J'ai reçu avec une joie inexprimable, Monsieur la messe que vous venez de composer,[1] . . . 

. . . Je suis bien impatient de posseder un quotuor nouveau de vous,[6] mais je vous prie due reste de n'y pas faire attention, et de ne Consulter la dessus que vos inspiration et les disposition de vôtre esprit.  Car personne mieuz que moi ne sait qu'on ne Commande pas au Genie, mais qu'il faut le laisser faire, et nous savons du reste que dans vôtre vie privêe vous n'êtes pas homme à Sacrifier l'interêt de l'art a l'interêt personnel, et que de la musique de Commande n'est point vôtre fait. -- Je vous prie seulement de vous rappeler de moi dans vos moments d'inspirations. . . . "

"Monsieur, ich habe mit einer unaussprechlichen Freude die Messe erhalten, die Sie komponiert haben,[1] . . . 

. . . Ich bin sehr ungeduldig auf ein neues Quartett von Ihnen,[6] aber ich bitte Sie, dem keine Beachtung zu schenken und nur Ihrem Geist und Ihrer Inspiration zu folgen, denn bessere Menschen als ich wissen, dass man ein Genie nicht zwingen kann, sondern es walten lassen muss, und wir wissen auch, dass Sie ein Mann sind, der in seinem Leben das Interesse der Kunst nicht den Interessen des Privatlebens opfert, und dass Sie Musik nicht auf Kommando produzieren können. -- Ich bitte Sie nur, sich in den Augenblicken Ihrer Inspiration an mich zu erinnern. . . . "
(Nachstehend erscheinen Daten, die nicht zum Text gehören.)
Definition events_ok (evs : list prop_event) : Prop := Forall (fun e => NoDup (od_keys (event_dict e))) evs.

Lemma import_fresh p d : existsb (fun k => bool_decide (k ∈ prop_overrides p)) d = true <-> exists k, k ∈ prop_overrides p /\ k ∈ d.
Proof.
  rewrite existsb_exists. split.
  - intros (k & Hk & Hb). apply bool_decide_eq_true in Hb. exists k. split; [done | by apply list_elem_of_In].
  - intros (k & Hk & Hd). exists k. split; [by apply list_elem_of_In | by apply bool_decide_eq_true].
Qed.

Lemma apply_events_raise p evs ex : foldM apply_event p evs = Raise ex -> ex = ValueError.
Proof.
  revert p. induction evs as [|e evs IH]; intros p H; [done|]. cbn [foldM] in H.
  destruct (apply_event p e) as [q|x] eqn:E; [by apply (IH q)|]. unfold apply_event in E. destruct (existsb _ _); congruence.
Qed.

(** The events that do not import_conflict are carried out in order. *)
Lemma apply_events_ok p0 evs : prop_overrides p0 = [] -> build_props p0 = [] -> events_ok evs -> ~ import_conflict evs ->
  exists p, foldM apply_event p0 evs = Ok p /\ (forall k, GetProp p k = last_write k evs) /\
            (forall k, k ∈ prop_overrides p <-> imported evs k).
Proof.
  intros Ho Hb. induction evs as [|e evs IH] using rev_ind; intros Hok Hc.
  - exists p0. split_and!; [done| |].
    + intros k. unfold GetProp. by rewrite Hb.
    + intros k. rewrite Ho. split; [by intros ?%not_elem_of_nil | by intros (d & ?%not_elem_of_nil & _)].
  - apply Forall_app in Hok as [Hok He]. rewrite Forall_singleton in He.
    destruct IH as (p & Hp & Hget & Hov); [done | intros Hn; apply Hc, import_conflict_snoc; by left |].
    rewrite foldM_app, Hp. cbn [foldM]. unfold apply_event.
    destruct (existsb _ _) eqn:Ex.
    { apply import_fresh in Ex as (k & Hk & Hd). exfalso. apply Hc, import_conflict_snoc. right. exists k. by rewrite <- Hov. }
    eexists. split; [done|]. split; intros k.
    + unfold GetProp. cbn [set_props build_props]. rewrite (od_get_merge _ _ _ He), last_write_snoc, <- Hget. done.
    + cbn [set_props prop_overrides]. rewrite elem_of_app, imported_snoc, Hov. by destruct e; [|rewrite elem_of_nil].
Qed.

Lemma apply_events_conflict p0 evs : prop_overrides p0 = [] -> build_props p0 = [] -> events_ok evs -> import_conflict evs ->
  foldM apply_event p0 evs = Raise ValueError.
Proof.
  intros Ho Hb. induction evs as [|e evs IH] using rev_ind; intros Hok Hc.
  - destruct Hc as (b & e & a & k & Heq & _). by destruct b.
  - apply Forall_app in Hok as [Hok He]. rewrite foldM_app.
    apply import_conflict_snoc in Hc. destruct (foldM apply_event p0 evs) as [p|ex] eqn:Ep.
    + destruct Hc as [Hc|(k & Hi & Hk)]; [by discriminate (IH Hok Hc)|].
      assert (Hn : ~ import_conflict evs) by (intros Hn; by discriminate (IH Hok Hn)).
      destruct (apply_events_ok p0 evs Ho Hb Hok Hn) as (p' & Hp' & _ & Hov). rewrite Ep in Hp'. injection Hp' as <-.
      cbn [foldM]. unfold apply_event. replace (existsb _ _) with true; [done|].
      symmetry. apply import_fresh. exists k. by rewrite Hov.
    + by rewrite (apply_events_raise _ _ _ Ep).
Qed.

(** ** The imports of a file *)

Lemma import_dict p line d : _ImportParser p line = Ok d ->
  NoDup (od_keys d) /\ forall k, k ∈ od_keys d -> k ∈ props_allow_override p.
Proof.
  assert (H0 : NoDup (od_keys (@nil (string * string))) /\ forall k, k ∈ od_keys (@nil (string * string)) -> k ∈ props_allow_override p).
  { split; [constructor | by intros k ?%not_elem_of_nil]. }
  unfold _ImportParser. intros H. destruct (split_ws line) as [|t [|path [|x [|]]]]; try done; repeat case_match; simplify_eq; try exact H0.
  split; [apply od_keys_filter_NoDup, LoadDictionary_NoDup|].
  intros k (kv & -> & Hin)%list_elem_of_fmap. by apply list_elem_of_filter in Hin as [? _].
Qed.

Lemma file_events_ok p data evs : file_events p data = Ok evs ->
  events_ok evs /\ forall d k, EImport d ∈ evs -> k ∈ od_keys d -> k ∈ props_allow_override p.
Proof.
  unfold file_events. intros H. inv_ok. match goal with H : mapM _ _ = Ok ?l |- _ => rename l into os; revert os H end.
  induction (split_char newline data) as [|line lines IH]; intros os H; cbn [mapM] in H; inv_ok.
  { split; [constructor | by intros ? ? ?%not_elem_of_nil]. }
  destruct (IH _ eq_refl) as [Ha Hb].
  match goal with H : line_event p line = Ok ?o |- _ => rename H into Hl; destruct o as [e|]; cbn [omap list_omap id]; [|by split] end.
  assert (He : NoDup (od_keys (event_dict e)) /\ forall d k, EImport d = e -> k ∈ od_keys d -> k ∈ props_allow_override p).
  { unfold line_event in Hl. destruct (significant line) as [l|]; [|done]. destruct (starts_with "import" l).
    - inv_ok. match goal with H : _ImportParser _ _ = Ok _ |- _ => apply import_dict in H as [? Hk] end.
      split; [done | intros d' k [= ->]; apply Hk].
    - destruct (split_once "=" l) as [[n v]|]; cbn in Hl; [|done]. injection Hl as <-. split; [apply NoDup_singleton | done]. }
  destruct He as [He1 He2]. split; [by constructor|]. intros d k [Hd|Hd]%elem_of_cons Hk; [by apply (He2 d) | by apply (Hb d)].
Qed.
[Quelle:  Ludwig van Beethoven Briefwechsel Gesamtausgabe, Bd. 5, Brief Nr. 1752, S. 234 - 236; Original:  Bonn, Beethoven-Haus; zu [1]: verweist darauf, dass die von Galitzin subskribierte Partiturabschrift der Missa solemnis nach dem 22. Oktober 1823 durch die russische Gesandtschaft in Wien nach St. Petersburg übersandt worden war; zu [6]: verweist darauf, dass Galitzin am 9. November 1822 drei Streichquartette bei Beethoven bestellt hatte; Angaben S. 235-236 entnommen].
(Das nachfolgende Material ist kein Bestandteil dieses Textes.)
(* ===== verification/PartitionSizesProps.v ===== *)
(** What the check of the partition sizes decides. *)

From S2P Require Export PartitionSizes.

#[local] Open Scope string_scope.
#[local] Open Scope list_scope.
#[local] Open Scope Z_scope.

(** * The super partition that a dictionary describes_super *)

Record Group := mkGroup { g_name : string; g_size : option Z; g_names : option (list string) }.

(** The slots that share the partition; its size with the limits for warnings
    and errors; the partitions in it; its groups; the space of a partition. *)
Record SuperPartition := mkSuper {
  sp_slots : Z;
  sp_super : option (Z * Z * Z);
  sp_all : option (list string);
  sp_groups : list Group;
  sp_space : string -> Z
}.

Section decides.
Variable read_file : string -> result bytes.

Definition known {A} (d : size_info) (key : string) (read : result A) (o : option A) : Prop :=
  match o with Some x => has_key d key = true /\ read = Ok x | None => has_key d key = false end.

Definition space_known (d : size_info) (sp : SuperPartition) (names : list string) : Prop :=
  forall p, p ∈ names -> rounded_size read_file d p = Ok (sp_space sp p).

Definition group_known (d : size_info) (sp : SuperPartition) (g : Group) : Prop :=
  known d (group_size_of (g_name g)) (int_of d (group_size_of (g_name g))) (g_size g) /\
  known d (partition_list_of (g_name g)) (names_at d (partition_list_of (g_name g))) (g_names g) /\
  space_known d sp (default [] (g_names g)).

Record describes_super (d : size_info) (sp : SuperPartition) : Prop := {
  de_slots : _NumDeviceTypesInSuper d = Ok (sp_slots sp);
  de_super : known d "super_partition_size" (int_of d "super_partition_size") ((fun x => x.1.1) <$> sp_super sp);
  de_warn : from_option (fun x => int_of d "super_partition_warn_limit" = Ok x.1.2) True (sp_super sp);
  de_error : from_option (fun x => int_of d "super_partition_error_limit" = Ok x.2) True (sp_super sp);
  de_all : known d "dynamic_partition_list" (all_in_super d) (sp_all sp);
  de_space : space_known d sp (default [] (sp_all sp));
  de_groups : super_groups d = Ok (map g_name (sp_groups sp));
  de_group : Forall (group_known d sp) (sp_groups sp)
}.

(** ** What sizes_fit *)

Definition space (sp : SuperPartition) (names : list string) : Z := sumZ (map (sp_space sp) names).

(** All slots with all their partitions. *)
Definition super_fits (sp : SuperPartition) : bool :=
  match sp_super sp, sp_all sp with
  | Some (size, _, error), Some names =>
      (sp_slots sp * space sp names <=? size) && (sp_slots sp * space sp names <=? error)
  | _, _ => true
  end.

Definition group_fits (sp : SuperPartition) (g : Group) : bool :=
  match g_size g, g_names g with Some size, Some names => space sp names <=? size | _, _ => true end.

Definition groups_total (sp : SuperPartition) : Z := sumZ (map (fun g => default 0 (g_size g)) (sp_groups sp)).

(** All slots with all groups, and at least one byte to spare in each. *)
Definition groups_fit (sp : SuperPartition) : bool :=
  match sp_super sp with Some (size, _, _) => sp_slots sp * (groups_total sp + 1) <=? size | None => true end.

Definition sizes_fit (sp : SuperPartition) : bool := super_fits sp && forallb (group_fits sp) (sp_groups sp) && groups_fit sp.

(** Below the limit for warnings, and with room for the metadata. *)
Definition super_quiet (sp : SuperPartition) : bool :=
  match sp_super sp, sp_all sp with
  | Some (_, warn, _), Some names => sp_slots sp * space sp names <=? warn
  | _, _ => true
  end.
Definition groups_quiet (sp : SuperPartition) : bool :=
  match sp_super sp with
  | Some (size, _, _) => sp_slots sp * (groups_total sp + minimal_metadata_size) <=? size
  | None => true
  end.

(** * The checks, one by one *)

Lemma slots_pos d n : _NumDeviceTypesInSuper d = Ok n -> 1 <= n.
Proof. unfold _NumDeviceTypesInSuper. destruct (Dap_Get d); [done|]. intros [= <-]. by destruct (DeviceType_Get d). Qed.

(** A floor of a share is reached when all the shares are. *)
Lemma le_div a b n : 1 <= n -> (a <=? b / n) = (n * a <=? b).
Proof. intros Hn. apply eq_iff_eq_true. rewrite !Z.leb_le. split; intros H; [|by apply Z.div_le_lower_bound; lia]. pose proof (Z.mul_div_le b n). nia. Qed.

Lemma space_read d sp names : space_known d sp names -> mapM (rounded_size read_file d) names = Ok (map (sp_space sp) names).
Proof. intros H. apply mapM_ok. intros p Hp. by apply H. Qed.

Lemma check_super_decides d sp : describes_super d sp ->
  if super_fits sp then exists w, check_super read_file d (sp_slots sp) = Ok w /\ (w = [] <-> super_quiet sp = true)
  else check_super read_file d (sp_slots sp) = Raise RuntimeError.
Proof.
  intros [Hs Hsup Hw He Hall Hsp _ _]. apply slots_pos in Hs. unfold super_fits, super_quiet, check_super, limit_of.
  destruct (sp_super sp) as [[[size warn] error]|]; cbn in Hsup, Hw, He.
  2: { rewrite Hsup. eexists. split; done. }
  destruct (sp_all sp) as [names|]; cbn in Hall, Hsp.
  2: { rewrite Hall, andb_false_r. eexists. split; done. }
  destruct Hsup as [-> ->], Hall as [-> ->]. rewrite Hw, He. cbn [andb]. unfold _CheckSumOfPartitionSizes.
  rewrite (space_read d sp) by done. unfold opt_check, CheckLe, CheckLe_warn, sum_of, number. cbn [ex_value].
  change (sumZ (map (sp_space sp) names)) with (space sp names). rewrite !le_div by done.
  destruct (_ * _ <=? size) eqn:E1, (_ * _ <=? error) eqn:E2; cbn [andb]; try done.
  eexists. split; [done|]. by destruct (_ <=? warn).
Qed.

Lemma check_groups_decides d sp gs w0 : Forall (group_known d sp) gs ->
  if forallb (group_fits sp) gs then foldM (check_group read_file d) w0 (map g_name gs) = Ok w0
  else foldM (check_group read_file d) w0 (map g_name gs) = Raise RuntimeError.
Proof.
  induction gs as [|g gs IH]; intros H; [done|]. inversion H as [|? ? Hg Hgs]; subst. specialize (IH Hgs).
  cbn [forallb map foldM]. assert (Hstep : check_group read_file d w0 (g_name g) = if group_fits sp g then Ok w0 else Raise RuntimeError).
  { destruct Hg as (H1 & H2 & H3). unfold check_group, group_fits.
    destruct (g_size g) as [size|]; cbn [known] in H1; [destruct H1 as [-> ->] | by rewrite H1].
    destruct (g_names g) as [names|]; cbn [known default] in H2, H3; [destruct H2 as [-> ->] | by rewrite H2].
    cbn [andb]. unfold _CheckSumOfPartitionSizes. rewrite (space_read d sp) by done.
    unfold opt_check, CheckLe, sum_of, number. cbn [ex_value]. change (sumZ (map (sp_space sp) names)) with (space sp names).
    destruct (_ <=? size); [by rewrite app_nil_r | done]. }
  rewrite Hstep. by destruct (group_fits sp g).
Qed.

Lemma check_group_sum_decides d sp : describes_super d sp ->
  if groups_fit sp then exists w, check_group_sum d (sp_slots sp) (map g_name (sp_groups sp)) = Ok w /\ (w = [] <-> groups_quiet sp = true)
  else check_group_sum d (sp_slots sp) (map g_name (sp_groups sp)) = Raise RuntimeError.
Proof.
  intros [Hs Hsup _ _ _ _ _ Hg]. apply slots_pos in Hs. unfold groups_fit, groups_quiet, check_group_sum, limit_of.
  destruct (sp_super sp) as [[[size warn] error]|]; cbn in Hsup; [|rewrite Hsup; by eexists].
  destruct Hsup as [-> ->].
  assert (Hm : mapM (group_size_or_0 d) (map g_name (sp_groups sp)) = Ok (map (fun g => default 0 (g_size g)) (sp_groups sp))).
  { induction Hg as [|g gs [H1 _] _ IH]; [done|]. cbn [map mapM]. rewrite IH. unfold group_size_or_0.
    unfold known, int_of, dict_get, has_key in H1. set (key := group_size_of (g_name g)) in *. clearbody key.
    destruct (g_size g) as [n|].
    - destruct H1 as [[v Hv]%bool_decide_eq_true H1]. rewrite Hv in H1 |- *. cbn [of_option] in H1. by rewrite H1.
    - apply bool_decide_eq_false in H1. destruct (d !! key) as [v|]; [by destruct H1; eauto | done]. }
  rewrite Hm. unfold CheckLt, CheckLe_warn, sum_of, number. cbn [ex_value]. rewrite sumZ_app. cbn [sumZ foldr]. rewrite Z.add_0_r.
  change (sumZ (map _ (sp_groups sp))) with (groups_total sp).
  replace (groups_total sp <? size / sp_slots sp) with (groups_total sp + 1 <=? size / sp_slots sp) by (apply eq_iff_eq_true; rewrite Z.leb_le, Z.ltb_lt; lia).
  rewrite !le_div by done. destruct (_ <=? size); [|done]. eexists. split; [done|]. by destruct (_ <=? size).
Qed.

(** * Rounding *)

Lemma rounded_bounds d p n a : _ReadSizeOfPartition read_file d p = Ok n -> d !! "super_partition_alignment" = Some (SNum a) -> 0 < a ->
  exists k, rounded_size read_file d p = Ok (k * a) /\ n <= k * a < n + a.
Proof.
  intros Hn Ha Hp. unfold rounded_size. rewrite Hn. unfold _RoundPartitionSize. rewrite Ha.
  replace (a =? 0) with false by (symmetry; apply Z.eqb_neq; lia). exists ((n + a - 1) / a). split; [done|].
  pose proof (Z.div_mod (n + a - 1) a). pose proof (Z.mod_pos_bound (n + a - 1) a). nia.
Qed.

(** * Theorems *)

(** C18: [CheckPartitionSizes].  Where the sizes can be read, the check passes
    exactly when, for every slot of the device, the partitions fit in the super
    partition and below the error limit, those of each group in the group, and
    the groups in the super partition with a byte to spare; otherwise it raises
    a RuntimeError.  It warns of nothing exactly when the warning limit is kept
    and the metadata has room too.  Sizes are rounded up to the alignment by
    less than one unit. *)
Theorem partition_sizes_decided d0 d sp : new_SizeChecker d0 = Ok d -> describes_super d sp ->
  (if sizes_fit sp
   then exists w, CheckPartitionSizes read_file d0 = Ok w /\ (w = [] <-> super_quiet sp && groups_quiet sp = true)
   else CheckPartitionSizes read_file d0 = Raise RuntimeError) /\
  forall p n a, _ReadSizeOfPartition read_file d p = Ok n -> d !! "super_partition_alignment" = Some (SNum a) -> 0 < a ->
    exists k, rounded_size read_file d p = Ok (k * a) /\ n <= k * a < n + a.
Proof.
  intros H0 H. split; [|intros; by apply rounded_bounds].
  unfold CheckPartitionSizes, Run, _CheckAllPartitionSizes. rewrite H0, (de_slots _ _ H), (de_groups _ _ H). unfold sizes_fit.
  pose proof (check_super_decides d sp H) as H1. destruct (super_fits sp); cbn [andb]; [destruct H1 as (w1 & -> & Hw1) | by rewrite H1].
  pose proof (check_groups_decides d sp (sp_groups sp) w1 (de_group _ _ H)) as H2.
  destruct (forallb (group_fits sp) (sp_groups sp)); cbn [andb]; rewrite H2; [|done].
  pose proof (check_group_sum_decides d sp H) as H3. destruct (groups_fit sp); [destruct H3 as (w3 & -> & Hw3) | by rewrite H3].
  eexists. split; [done|]. rewrite app_nil, andb_true_iff. tauto.
Qed.

(** The alignment that the build writes is a text, and the check of any
    partition ends in a TypeError. *)
Lemma alignment_text_fails d p n s : _ReadSizeOfPartition read_file d p = Ok n ->
  d !! "super_partition_alignment" = Some (SText s) -> rounded_size read_file d p = Raise TypeError.
Proof. intros Hn Ha. unfold rounded_size. rewrite Hn. unfold _RoundPartitionSize. by rewrite Ha. Qed.

End decides.

(** * Witness *)

(** An A/B device with two groups, sizes aligned to 4096 bytes. *)
Definition ab_device : size_info :=
  list_to_map [
    ("use_dynamic_partitions", SText "true"); ("ab_update", SText "true");
    ("super_partition_size", SText "8388608"); ("super_partition_alignment", SNum 4096);
    ("dynamic_partition_list", SText "system vendor"); ("super_partition_groups", SText "main other");
    ("super_main_group_size", SText "3000000"); ("super_main_partition_list", SText "system vendor");
    ("super_other_group_size", SText "100000");
    ("system_image_size", SText "2000001"); ("vendor_image_size", SText "900000")].

Definition no_file (path : string) : result bytes := Raise FileNotFoundError.

Definition ab_super : SuperPartition :=
  mkSuper 2 (Some (8388608, 7969177, 8388608)) (Some ["system"; "vendor"])
    [mkGroup "main" (Some 3000000) (Some ["system"; "vendor"]); mkGroup "other" (Some 100000) None]
    (fun p => if String.eqb p "system" then 2002944 else 901120).

Definition ab_checked : size_info :=
  <["super_partition_error_limit" := SNum 8388608]> (<["super_partition_warn_limit" := SNum 7969177]> ab_device).

Lemma partition_sizes_decided_witness :
  new_SizeChecker ab_device = Ok ab_checked /\ describes_super no_file ab_checked ab_super /\ sizes_fit ab_super = true /\
  CheckPartitionSizes no_file ab_device = Ok [].
Proof.
  assert (H0 : new_SizeChecker ab_device = Ok ab_checked) by (vm_compute; reflexivity).
  assert (Hsp : space_known no_file ab_checked ab_super ["system"; "vendor"]).
  { intros p Hp. apply elem_of_cons in Hp as [->|Hp]; [vm_compute; reflexivity|].
    apply list_elem_of_singleton in Hp as ->. vm_compute. reflexivity. }
  assert (Hd : describes_super no_file ab_checked ab_super).
  { split; try (vm_compute; reflexivity); try (split; vm_compute; reflexivity); [exact Hsp|].
    constructor; [split; [split; vm_compute; reflexivity | split; [split; vm_compute; reflexivity | exact Hsp]]|].
    constructor; [|constructor]. split; [split; vm_compute; reflexivity | split; [vm_compute; reflexivity|]].
    intros p Hp. by apply not_elem_of_nil in Hp. }
  split; [exact H0|]. split; [exact Hd|]. split; [reflexivity|].
  destruct (partition_sizes_decided no_file ab_device ab_checked ab_super H0 Hd) as [H _].
  destruct H as (w & Hw & Hquiet). rewrite Hw. f_equal. apply Hquiet. vm_compute. reflexivity.
Defined.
Wie Beethoven sein Genie weiter walten ließ, ist Gegenstand unserer Entstehungsgeschichten zur Neunten Symphonie, während wir in unserer nachfolgenden Entstehungsgeschichte zum ersten Galitzin-Quartett, Op. 127, darauf eingehen werden, wie er danach in Augenblicken seiner Inspiration sich an dessen Auftraggeber erinnerte.